**Given data**:
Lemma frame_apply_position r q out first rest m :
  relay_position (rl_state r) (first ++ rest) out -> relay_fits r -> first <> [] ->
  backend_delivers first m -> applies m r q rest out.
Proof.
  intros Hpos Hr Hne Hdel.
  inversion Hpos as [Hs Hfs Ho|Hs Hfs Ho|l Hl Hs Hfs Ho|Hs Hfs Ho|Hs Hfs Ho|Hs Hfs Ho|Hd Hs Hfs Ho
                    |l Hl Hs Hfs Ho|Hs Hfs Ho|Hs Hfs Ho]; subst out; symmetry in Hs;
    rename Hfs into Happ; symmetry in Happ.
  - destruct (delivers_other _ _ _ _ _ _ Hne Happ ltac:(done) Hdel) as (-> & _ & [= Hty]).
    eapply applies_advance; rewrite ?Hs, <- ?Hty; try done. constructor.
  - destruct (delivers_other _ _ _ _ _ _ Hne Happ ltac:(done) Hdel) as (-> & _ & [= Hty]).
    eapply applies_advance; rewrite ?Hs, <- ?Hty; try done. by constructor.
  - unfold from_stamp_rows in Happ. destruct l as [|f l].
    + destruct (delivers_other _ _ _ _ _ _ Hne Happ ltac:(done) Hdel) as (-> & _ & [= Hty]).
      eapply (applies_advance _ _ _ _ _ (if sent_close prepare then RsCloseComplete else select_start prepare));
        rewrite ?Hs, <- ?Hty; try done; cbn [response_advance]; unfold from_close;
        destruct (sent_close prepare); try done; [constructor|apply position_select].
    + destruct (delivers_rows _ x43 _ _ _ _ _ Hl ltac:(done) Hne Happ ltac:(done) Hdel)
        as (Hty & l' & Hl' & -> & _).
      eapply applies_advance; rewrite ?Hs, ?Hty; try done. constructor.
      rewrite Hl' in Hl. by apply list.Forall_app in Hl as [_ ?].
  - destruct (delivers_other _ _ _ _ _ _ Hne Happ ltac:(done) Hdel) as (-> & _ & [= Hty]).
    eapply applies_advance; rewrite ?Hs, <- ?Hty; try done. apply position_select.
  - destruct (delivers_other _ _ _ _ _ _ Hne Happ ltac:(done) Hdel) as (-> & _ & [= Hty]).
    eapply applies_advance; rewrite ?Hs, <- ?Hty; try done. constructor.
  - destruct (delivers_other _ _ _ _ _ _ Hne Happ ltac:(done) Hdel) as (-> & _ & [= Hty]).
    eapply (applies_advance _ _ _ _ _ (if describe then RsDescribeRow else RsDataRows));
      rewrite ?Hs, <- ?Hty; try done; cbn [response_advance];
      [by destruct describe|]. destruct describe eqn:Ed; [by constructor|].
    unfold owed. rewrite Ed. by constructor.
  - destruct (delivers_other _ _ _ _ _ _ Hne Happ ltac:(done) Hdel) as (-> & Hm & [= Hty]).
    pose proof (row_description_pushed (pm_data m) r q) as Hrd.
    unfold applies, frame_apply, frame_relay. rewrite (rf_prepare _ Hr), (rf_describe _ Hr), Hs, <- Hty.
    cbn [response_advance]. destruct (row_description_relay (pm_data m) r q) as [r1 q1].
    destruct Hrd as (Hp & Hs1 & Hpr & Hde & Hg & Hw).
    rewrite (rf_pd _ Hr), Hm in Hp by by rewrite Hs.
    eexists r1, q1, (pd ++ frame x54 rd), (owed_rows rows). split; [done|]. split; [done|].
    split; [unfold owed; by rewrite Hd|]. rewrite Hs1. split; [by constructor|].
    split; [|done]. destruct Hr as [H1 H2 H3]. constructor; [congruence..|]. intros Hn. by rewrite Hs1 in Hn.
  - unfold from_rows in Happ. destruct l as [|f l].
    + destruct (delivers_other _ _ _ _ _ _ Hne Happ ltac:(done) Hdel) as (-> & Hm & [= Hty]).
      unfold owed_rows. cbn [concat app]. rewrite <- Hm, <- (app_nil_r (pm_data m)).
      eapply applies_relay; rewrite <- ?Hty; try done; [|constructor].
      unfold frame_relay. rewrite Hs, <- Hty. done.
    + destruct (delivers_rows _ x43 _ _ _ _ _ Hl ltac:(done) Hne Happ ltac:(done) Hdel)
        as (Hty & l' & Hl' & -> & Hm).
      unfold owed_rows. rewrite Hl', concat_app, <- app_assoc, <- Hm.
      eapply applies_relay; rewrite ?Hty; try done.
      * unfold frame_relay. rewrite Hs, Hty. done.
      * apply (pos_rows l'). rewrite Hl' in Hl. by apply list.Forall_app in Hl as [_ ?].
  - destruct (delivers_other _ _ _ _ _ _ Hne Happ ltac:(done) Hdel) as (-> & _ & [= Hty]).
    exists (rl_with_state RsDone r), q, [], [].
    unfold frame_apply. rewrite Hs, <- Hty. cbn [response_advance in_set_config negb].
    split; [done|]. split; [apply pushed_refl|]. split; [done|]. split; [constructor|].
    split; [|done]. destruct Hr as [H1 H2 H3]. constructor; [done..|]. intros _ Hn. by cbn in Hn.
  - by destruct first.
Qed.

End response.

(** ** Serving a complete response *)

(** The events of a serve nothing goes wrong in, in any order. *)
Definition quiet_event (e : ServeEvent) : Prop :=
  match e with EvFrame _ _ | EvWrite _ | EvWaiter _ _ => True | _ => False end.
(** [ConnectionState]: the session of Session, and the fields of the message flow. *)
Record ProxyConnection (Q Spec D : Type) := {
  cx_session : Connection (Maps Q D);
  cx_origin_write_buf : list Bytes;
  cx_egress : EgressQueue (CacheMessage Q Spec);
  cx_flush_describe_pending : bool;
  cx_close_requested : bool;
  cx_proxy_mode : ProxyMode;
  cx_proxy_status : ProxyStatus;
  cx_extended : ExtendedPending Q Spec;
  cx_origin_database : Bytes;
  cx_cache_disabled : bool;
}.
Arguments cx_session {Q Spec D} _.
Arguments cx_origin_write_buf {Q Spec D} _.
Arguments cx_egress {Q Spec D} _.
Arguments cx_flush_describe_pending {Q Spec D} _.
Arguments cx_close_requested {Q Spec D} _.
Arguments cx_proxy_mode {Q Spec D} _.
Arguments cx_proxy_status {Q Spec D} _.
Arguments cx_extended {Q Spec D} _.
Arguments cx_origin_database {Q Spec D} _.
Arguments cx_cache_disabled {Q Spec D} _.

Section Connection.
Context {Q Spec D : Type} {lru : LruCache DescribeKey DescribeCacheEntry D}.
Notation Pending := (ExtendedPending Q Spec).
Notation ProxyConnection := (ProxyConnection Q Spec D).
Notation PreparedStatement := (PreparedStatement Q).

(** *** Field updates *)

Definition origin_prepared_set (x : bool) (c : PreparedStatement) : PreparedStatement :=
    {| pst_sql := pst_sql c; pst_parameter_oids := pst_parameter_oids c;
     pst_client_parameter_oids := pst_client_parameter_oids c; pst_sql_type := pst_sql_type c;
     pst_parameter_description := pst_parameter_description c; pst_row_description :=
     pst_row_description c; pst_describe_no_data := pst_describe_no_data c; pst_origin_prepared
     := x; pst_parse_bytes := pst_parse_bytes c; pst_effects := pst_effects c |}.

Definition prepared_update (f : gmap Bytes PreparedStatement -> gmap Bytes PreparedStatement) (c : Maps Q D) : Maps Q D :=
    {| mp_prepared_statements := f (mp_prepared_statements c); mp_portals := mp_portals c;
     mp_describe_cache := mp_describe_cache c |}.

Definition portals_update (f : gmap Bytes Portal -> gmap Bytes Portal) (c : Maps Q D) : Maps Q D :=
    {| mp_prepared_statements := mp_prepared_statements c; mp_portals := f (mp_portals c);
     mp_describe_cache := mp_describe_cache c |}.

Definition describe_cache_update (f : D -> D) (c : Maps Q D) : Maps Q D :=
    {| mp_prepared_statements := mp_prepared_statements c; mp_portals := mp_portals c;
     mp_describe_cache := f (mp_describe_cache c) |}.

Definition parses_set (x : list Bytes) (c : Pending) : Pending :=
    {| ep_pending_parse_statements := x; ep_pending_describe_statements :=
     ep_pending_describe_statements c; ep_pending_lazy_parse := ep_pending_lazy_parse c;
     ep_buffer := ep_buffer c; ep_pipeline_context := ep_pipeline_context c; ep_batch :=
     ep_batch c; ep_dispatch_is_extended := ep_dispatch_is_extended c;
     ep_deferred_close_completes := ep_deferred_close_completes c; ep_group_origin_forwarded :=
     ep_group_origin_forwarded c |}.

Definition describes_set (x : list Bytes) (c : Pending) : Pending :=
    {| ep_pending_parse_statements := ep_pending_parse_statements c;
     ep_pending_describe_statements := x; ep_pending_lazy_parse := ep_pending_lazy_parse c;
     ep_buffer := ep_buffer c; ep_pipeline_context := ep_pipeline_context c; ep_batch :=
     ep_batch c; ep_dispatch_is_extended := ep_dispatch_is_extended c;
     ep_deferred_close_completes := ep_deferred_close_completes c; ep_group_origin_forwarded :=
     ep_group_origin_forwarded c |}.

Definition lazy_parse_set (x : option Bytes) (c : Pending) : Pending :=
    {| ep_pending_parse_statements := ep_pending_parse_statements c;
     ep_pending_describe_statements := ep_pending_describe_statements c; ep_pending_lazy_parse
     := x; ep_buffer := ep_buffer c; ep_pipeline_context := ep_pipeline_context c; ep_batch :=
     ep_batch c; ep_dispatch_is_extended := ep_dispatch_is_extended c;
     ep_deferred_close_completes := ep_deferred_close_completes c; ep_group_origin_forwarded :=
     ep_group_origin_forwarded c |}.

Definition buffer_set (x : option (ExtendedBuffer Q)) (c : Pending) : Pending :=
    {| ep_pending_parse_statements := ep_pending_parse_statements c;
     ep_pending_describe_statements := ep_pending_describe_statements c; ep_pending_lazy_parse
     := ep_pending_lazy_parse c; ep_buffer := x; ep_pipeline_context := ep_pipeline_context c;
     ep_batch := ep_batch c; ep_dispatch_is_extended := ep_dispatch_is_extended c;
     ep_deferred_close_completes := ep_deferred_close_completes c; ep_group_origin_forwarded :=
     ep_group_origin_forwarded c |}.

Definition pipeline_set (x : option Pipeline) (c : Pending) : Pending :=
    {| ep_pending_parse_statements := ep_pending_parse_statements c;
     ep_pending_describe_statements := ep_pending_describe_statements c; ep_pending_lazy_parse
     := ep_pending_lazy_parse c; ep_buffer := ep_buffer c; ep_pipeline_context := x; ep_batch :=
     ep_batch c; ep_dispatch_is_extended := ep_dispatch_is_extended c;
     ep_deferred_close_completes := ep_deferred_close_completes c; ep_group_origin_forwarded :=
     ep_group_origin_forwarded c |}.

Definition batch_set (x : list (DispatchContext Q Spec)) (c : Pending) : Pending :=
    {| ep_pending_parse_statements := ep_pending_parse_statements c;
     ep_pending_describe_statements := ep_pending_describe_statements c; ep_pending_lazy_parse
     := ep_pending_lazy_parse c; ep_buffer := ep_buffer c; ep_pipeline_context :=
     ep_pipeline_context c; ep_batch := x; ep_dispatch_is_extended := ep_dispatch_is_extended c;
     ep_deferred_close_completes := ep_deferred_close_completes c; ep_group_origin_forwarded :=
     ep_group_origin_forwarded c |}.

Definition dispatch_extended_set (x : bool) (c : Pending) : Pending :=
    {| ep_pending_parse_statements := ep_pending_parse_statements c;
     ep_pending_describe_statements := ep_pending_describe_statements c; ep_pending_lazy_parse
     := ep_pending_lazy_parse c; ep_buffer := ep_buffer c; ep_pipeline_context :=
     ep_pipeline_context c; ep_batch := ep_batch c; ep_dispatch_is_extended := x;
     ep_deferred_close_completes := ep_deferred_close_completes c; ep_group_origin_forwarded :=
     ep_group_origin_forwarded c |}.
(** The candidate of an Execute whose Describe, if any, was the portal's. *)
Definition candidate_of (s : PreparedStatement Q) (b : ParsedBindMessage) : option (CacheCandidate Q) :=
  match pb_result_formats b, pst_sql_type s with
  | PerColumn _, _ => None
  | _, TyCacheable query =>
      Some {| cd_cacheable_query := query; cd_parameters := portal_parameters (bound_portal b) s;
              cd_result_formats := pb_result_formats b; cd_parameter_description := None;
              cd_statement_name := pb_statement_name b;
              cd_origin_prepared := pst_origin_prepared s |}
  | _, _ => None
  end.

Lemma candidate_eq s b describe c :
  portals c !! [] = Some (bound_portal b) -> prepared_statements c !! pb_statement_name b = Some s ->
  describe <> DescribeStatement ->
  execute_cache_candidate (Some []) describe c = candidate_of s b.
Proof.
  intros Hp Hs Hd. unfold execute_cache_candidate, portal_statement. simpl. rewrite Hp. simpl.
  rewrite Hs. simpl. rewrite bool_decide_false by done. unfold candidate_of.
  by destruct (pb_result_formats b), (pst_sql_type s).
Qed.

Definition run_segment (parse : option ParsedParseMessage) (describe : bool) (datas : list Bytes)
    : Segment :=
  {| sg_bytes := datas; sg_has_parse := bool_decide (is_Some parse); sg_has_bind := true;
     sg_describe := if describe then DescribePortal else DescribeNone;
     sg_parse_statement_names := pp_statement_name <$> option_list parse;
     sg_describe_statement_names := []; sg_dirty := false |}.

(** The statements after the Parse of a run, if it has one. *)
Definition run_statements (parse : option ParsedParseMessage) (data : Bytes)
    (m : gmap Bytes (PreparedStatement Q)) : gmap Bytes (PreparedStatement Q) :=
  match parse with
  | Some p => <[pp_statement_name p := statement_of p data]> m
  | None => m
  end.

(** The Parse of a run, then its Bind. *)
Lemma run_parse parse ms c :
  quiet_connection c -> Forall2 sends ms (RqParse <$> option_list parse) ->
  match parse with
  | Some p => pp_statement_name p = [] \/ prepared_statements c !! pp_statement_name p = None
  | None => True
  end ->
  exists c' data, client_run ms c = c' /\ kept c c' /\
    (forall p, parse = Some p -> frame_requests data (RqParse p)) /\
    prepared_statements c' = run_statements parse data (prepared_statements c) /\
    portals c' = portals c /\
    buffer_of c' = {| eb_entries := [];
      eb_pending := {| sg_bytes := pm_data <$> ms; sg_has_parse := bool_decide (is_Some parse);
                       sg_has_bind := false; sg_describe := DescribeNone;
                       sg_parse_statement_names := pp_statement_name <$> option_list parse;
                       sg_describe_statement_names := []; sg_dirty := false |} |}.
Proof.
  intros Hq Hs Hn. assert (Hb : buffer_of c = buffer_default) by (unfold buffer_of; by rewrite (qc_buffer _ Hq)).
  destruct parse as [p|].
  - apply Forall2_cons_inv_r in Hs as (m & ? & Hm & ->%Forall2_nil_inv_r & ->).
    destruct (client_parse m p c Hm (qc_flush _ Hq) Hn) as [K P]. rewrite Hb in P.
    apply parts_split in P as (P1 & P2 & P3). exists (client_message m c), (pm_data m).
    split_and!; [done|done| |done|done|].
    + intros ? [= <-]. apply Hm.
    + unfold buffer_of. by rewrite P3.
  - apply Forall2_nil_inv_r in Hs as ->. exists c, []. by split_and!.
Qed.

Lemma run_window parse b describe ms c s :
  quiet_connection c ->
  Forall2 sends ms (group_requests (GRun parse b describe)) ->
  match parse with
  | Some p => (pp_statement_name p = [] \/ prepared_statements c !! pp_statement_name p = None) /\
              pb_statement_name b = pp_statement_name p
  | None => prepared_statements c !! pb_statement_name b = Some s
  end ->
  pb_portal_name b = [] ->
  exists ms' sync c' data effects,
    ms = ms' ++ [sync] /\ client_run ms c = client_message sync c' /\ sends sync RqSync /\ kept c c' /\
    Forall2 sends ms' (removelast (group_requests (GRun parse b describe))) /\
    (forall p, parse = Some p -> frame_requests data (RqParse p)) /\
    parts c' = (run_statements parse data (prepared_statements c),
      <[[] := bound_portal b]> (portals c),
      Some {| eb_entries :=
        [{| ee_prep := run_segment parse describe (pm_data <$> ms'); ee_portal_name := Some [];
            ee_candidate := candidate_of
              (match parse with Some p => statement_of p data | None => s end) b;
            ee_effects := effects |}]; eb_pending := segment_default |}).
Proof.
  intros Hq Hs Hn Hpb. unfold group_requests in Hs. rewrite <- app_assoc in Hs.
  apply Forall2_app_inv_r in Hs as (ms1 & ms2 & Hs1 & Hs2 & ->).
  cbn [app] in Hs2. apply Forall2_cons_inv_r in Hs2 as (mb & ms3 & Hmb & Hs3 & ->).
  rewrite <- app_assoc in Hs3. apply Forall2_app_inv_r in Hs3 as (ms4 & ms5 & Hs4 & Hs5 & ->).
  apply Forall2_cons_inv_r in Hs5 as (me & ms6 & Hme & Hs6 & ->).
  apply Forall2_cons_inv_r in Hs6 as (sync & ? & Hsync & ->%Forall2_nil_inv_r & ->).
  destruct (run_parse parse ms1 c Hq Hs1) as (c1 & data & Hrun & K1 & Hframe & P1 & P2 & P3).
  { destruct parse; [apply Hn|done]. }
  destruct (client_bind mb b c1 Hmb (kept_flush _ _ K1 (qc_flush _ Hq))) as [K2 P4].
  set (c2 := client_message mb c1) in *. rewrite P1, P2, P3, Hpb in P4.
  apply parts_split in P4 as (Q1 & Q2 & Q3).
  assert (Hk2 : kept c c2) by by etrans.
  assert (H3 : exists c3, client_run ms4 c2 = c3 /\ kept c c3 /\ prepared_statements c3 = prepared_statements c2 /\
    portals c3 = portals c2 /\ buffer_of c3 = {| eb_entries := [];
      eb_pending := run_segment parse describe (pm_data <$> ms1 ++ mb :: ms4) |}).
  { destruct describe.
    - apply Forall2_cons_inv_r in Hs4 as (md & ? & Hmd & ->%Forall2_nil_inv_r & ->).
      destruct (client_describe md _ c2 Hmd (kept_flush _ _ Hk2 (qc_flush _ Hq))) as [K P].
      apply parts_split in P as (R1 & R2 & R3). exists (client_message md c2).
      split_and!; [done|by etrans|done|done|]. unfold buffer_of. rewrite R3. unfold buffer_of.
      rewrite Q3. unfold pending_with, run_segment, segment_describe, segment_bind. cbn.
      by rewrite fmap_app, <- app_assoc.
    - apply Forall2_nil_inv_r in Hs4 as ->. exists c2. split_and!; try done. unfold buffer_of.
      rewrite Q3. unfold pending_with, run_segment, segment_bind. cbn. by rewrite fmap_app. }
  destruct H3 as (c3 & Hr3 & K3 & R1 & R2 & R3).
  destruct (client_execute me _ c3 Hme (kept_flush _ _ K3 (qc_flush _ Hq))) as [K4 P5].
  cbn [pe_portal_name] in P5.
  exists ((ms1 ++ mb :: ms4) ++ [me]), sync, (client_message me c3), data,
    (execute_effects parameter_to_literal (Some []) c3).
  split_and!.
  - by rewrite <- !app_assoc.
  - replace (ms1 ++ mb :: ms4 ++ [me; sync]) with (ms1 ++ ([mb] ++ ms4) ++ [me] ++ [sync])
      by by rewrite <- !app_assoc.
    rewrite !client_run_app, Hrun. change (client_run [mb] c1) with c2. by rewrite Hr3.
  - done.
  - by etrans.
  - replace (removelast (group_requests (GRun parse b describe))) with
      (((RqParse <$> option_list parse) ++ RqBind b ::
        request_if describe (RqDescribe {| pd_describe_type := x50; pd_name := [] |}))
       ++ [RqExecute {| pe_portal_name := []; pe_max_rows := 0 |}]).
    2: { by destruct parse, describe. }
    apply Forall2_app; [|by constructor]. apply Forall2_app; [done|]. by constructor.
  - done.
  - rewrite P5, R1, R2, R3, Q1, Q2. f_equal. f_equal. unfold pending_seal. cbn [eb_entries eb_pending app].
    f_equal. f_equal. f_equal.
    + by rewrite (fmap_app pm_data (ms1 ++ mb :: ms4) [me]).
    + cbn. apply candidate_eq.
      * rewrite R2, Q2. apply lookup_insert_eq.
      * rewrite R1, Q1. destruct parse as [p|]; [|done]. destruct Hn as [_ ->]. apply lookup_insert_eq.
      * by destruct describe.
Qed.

**What you should do**: From the records above, pull out each line that has "Hpos".

**Exercise answer**:
  intros Hpos Hr Hne Hdel.
  inversion Hpos as [Hs Hfs Ho|Hs Hfs Ho|l Hl Hs Hfs Ho|Hs Hfs Ho|Hs Hfs Ho|Hs Hfs Ho|Hd Hs Hfs Ho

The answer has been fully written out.